So those three things are extremely difficult to do. In addition, such attack is not scalable. It has to be done one mobile phone at a time. That is much more difficult for the hacking community than being able to get into a central database of passwords for a million customers to steal and distribute or sell them on the internet. The FIDO paradigm is protecting users against those types of scalable attacks and is creating a scenario where the attackers have to go one by one and spend a lot of money and to be able to do this before it is revoked by the mobile phone user. I don’t think it is a situation that we need to be alarmed about but we need to understand it and protect against spoofing.  With the FIDO paradigm, we will be protected much better than with a four digit PIN.

MIDW: I agree with you Emilio, it makes for good sensational news, but it is not really something that will be feasible for anyone to actually consider.  It gets picked up by media outlets that are not all that familiar with the industry or the reality of the situation.

AGNITiO: I agree with you, but that type of news sells and it sells a lot.

MIDW: There is so much going on in our industry today. If you were to look twelve months down the road, what do you think will be happening?

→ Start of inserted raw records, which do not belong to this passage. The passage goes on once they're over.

(** C38: A range that was downloaded is served as the file.  Once a button handed over the
    bytes of some range, [Download], pressed next and however often, hands over these same
    bytes each time, for every range that is asked for, the whole file included, and
    whatever content the deal has by then: the cache is looked up by the path alone.
    Nothing is asked of the network and nothing is recorded.  (The other buttons do not
    look there: [Verify], [Slab] and [Gateway] fetch again, and [Clear] empties it.) *)
Theorem cached_range_served_as_file deal g rs rl p p' data (later : list (LcdDeal * Z * Z)) :
  d_id deal = dealId -> Forall (fun x => d_id x.1.1 = dealId) later ->
  press deal g rs rl p = (Ok tt, p') -> dp_saved p' = dp_saved p ++ [(save_name (row_path f), data)] ->
  exists p'', for_each later (fun x => press x.1.1 g_download x.1.2 x.2) p' = (Ok tt, p'') /\
    dp_saved p'' = dp_saved p' ++ replicate (length later) (save_name (row_path f), data) /\
    ex_world (dp_explorer p'') = ex_world (dp_explorer p') /\ dp_recent p'' = dp_recent p'.
Proof.
  intros Hid Hlater Hr Hs. destruct (press_hands deal g rs rl p Hid) as (p1 & Hr1 & Hg & _). rewrite Hr in Hr1; injection Hr1 as <-.
  assert (cached_bytes p' = Some data) as Hc.
  { destruct Hg as [Hg|(d1 & Hg & Hc)]; rewrite Hs in Hg.
    - by apply (f_equal length) in Hg; rewrite length_app in Hg; cbn in Hg; lia.
    - apply app_inv_head in Hg; injection Hg as <-. exact Hc. }
  clear -Hlater Hc Hhex Hd. revert p' Hc; induction Hlater as [|x later Hx _ IH]; intros p' Hc; cbn [for_each length replicate].
  { exists p'; by rewrite app_nil_r. }
  destruct (download_cached x.1.1 x.1.2 x.2 p' data Hx Hc) as (p2 & Hr2 & Hs2 & Hc2 & Hw2 & Hre2).
  destruct (IH p2 Hc2) as (p3 & Hr3 & Hs3 & Hw3 & Hre3). exists p3. rewrite bind_run, Hr2. split; [exact Hr3|].
  rewrite Hs3, Hs2, <- app_assoc; split; [done|]. split; congruence.
Qed.
(* ===== verification/Account.v ===== *)
(** * The account of the dashboard (components/Dashboard.tsx)

    What the dashboard knows of the wallet (its chain, whether it is locked, which
    accounts it has authorised) and of the chain node; what the button that creates a
    deal does in each case; and what happens to the data of an account when another is
    selected in the wallet.  The answers to the queries of an account arrive in any
    order: the state machine has a transition for each arrival.  The EVM balance, which
    wagmi reads and keeps itself, is left out. *)
From S2P Require Import Prelude JsString JsNum TransportTypes Effects Bytes Text Router RangeChunker Hex Multiaddr Http Lcd.
From S2P Require Import GatewayClient P2p Config TransportHook Evm Eip712 FetchFlow Nilfs Opfs NilWasm Sharding DealTx Faucet RecentFiles DealList.
From S2P Require Import Board Hooks.
#[local] Open Scope Z_scope.

(** ** The wallet *)

#[local] Instance unlock_state_eq_dec : EqDecision UnlockState.
Proof. solve_decision. Defined.

(** [wv_chainId] is what wagmi reports, [wv_metamaskChainId] what the wallet says itself. *)
Record WalletView := mkWalletView {
  wv_connected : bool; wv_address : option string; wv_chainId : Z; wv_metamaskChainId : option Z;
  wv_authorized : option (list string); wv_unlock : UnlockState; wv_rpcChainId : option Z
}.
Definition with_metamask (c : option Z) (v : WalletView) : WalletView :=
  mkWalletView (wv_connected v) (wv_address v) (wv_chainId v) c (wv_authorized v) (wv_unlock v) (wv_rpcChainId v).
Definition with_authorized (l : option (list string)) (v : WalletView) : WalletView :=
  mkWalletView (wv_connected v) (wv_address v) (wv_chainId v) (wv_metamaskChainId v) l (wv_unlock v) (wv_rpcChainId v).
Definition with_rpc (c : option Z) (v : WalletView) : WalletView :=
  mkWalletView (wv_connected v) (wv_address v) (wv_chainId v) (wv_metamaskChainId v) (wv_authorized v) (wv_unlock v) c.

(** A chain id in hex, where it is one. *)
Definition chain_in (answer : json) : option Z :=
  match answer with JStr s => match parseInt16 s with Num z => Some z | _ => None end | _ => None end.
(** The effect of the mount and the [chainChanged] event; [None]: there is no wallet. *)
Definition getChainId (eth : option (outcome json)) (v : WalletView) : WalletView :=
  match eth with Some (Ok hex) => with_metamask (chain_in hex) v | _ => v end.
Definition handleChainChanged (hex : json) (v : WalletView) : WalletView := with_metamask (chain_in hex) v.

AGNITiO: I think there will be more and more biometrics in mobile phones, tablets and devices. Independently of what people are reading in the news regarding fingerprint spoofing, consumers are starting to get used to biometrics, with offerings from Apple first and now Samsung. There will be more biometric factors that will be coming to devices, and Voice iD will be one of them. Think about one thing, Galaxy S5 is the first device on the market with the FIDO client, and any FIDO certified or FIDO Ready authenticator will be able to connect to it. We have a prototype of course, and we have been showing it in different situations to different vendors and customers. We will soon have a product. I am sure other biometric vendors in other areas will also start providing authenticators that will be tested and used by customers in these devices. I think the only thing we can expect in the next year or so is more biometrics in devices. I think most of those will be affiliated with the FIDO Alliance, but some may go in different directions. Multi-factor will be there definitely for the convenience and the security. This trend will be unstoppable once people get used to using their voice or fingerprint or anything else to unlock or make transactions with a mobile phone. It will be very difficult to go backwards to a password with 12 letters and symbols that has to be changed every month. That is what we are going to see in the next twelve months in my opinion.

MIDW: I couldn’t agree more Emilio, there is such frustration with the whole password situation out there. End users are totally lost and when you think about convenience of voice, fingerprint, facial, iris …they are so easy to use that I think you are correct with your prediction over the next twelve months. It is going to be an exciting time.

AGNITiO: There is something I would like to bring up that we have to be ready for in the voice biometrics industry. One of the worst things that can happen in the industry is if a weak technology comes out from a vendor that is easy to be spoofed or tampered or hacked, because the vendor has not gone through proper evaluations and testing and architectural redesign of the voice biometric engine. It could create a feeling in the user community that voice is a weak technology. I’m very concerned about that. I talked about it at the Voice Biometrics Conference last year in San Francisco, and I will continue to talk about that this year.

The voice biometrics industry has to take spoofing and hacking attacks seriously. We have been very thorough in terms of testing for accuracy, but we really have to work on spoofing and security. We cannot afford the feeling in the consumers’ mind that you can just take a recording of someone’s voice and easily spoof the technology. Or that someone can hack a mobile phone and replace the biometric template. The technology we have today is able to protect against all of those things. Sometimes I am really afraid when I hear people saying, “You know, this is protected because we have proof of life,” and I know it won’t pass a very simple spoofing test by a university student, not even a big laboratory. I believe that we have to protect against this scenario. The fingerprint industry has gone through many years of protecting themselves against normal simple spoofing techniques. That is why you need to go through laboratory testing to do this, and it is very complicated. They have been protecting themselves against the simple spoofing. In voice biometrics we at AGNITiO are protected, but I am  concerned that if we as an industry don’t start moving towards some sort of third-party testing, this can be a problem. That is my feeling.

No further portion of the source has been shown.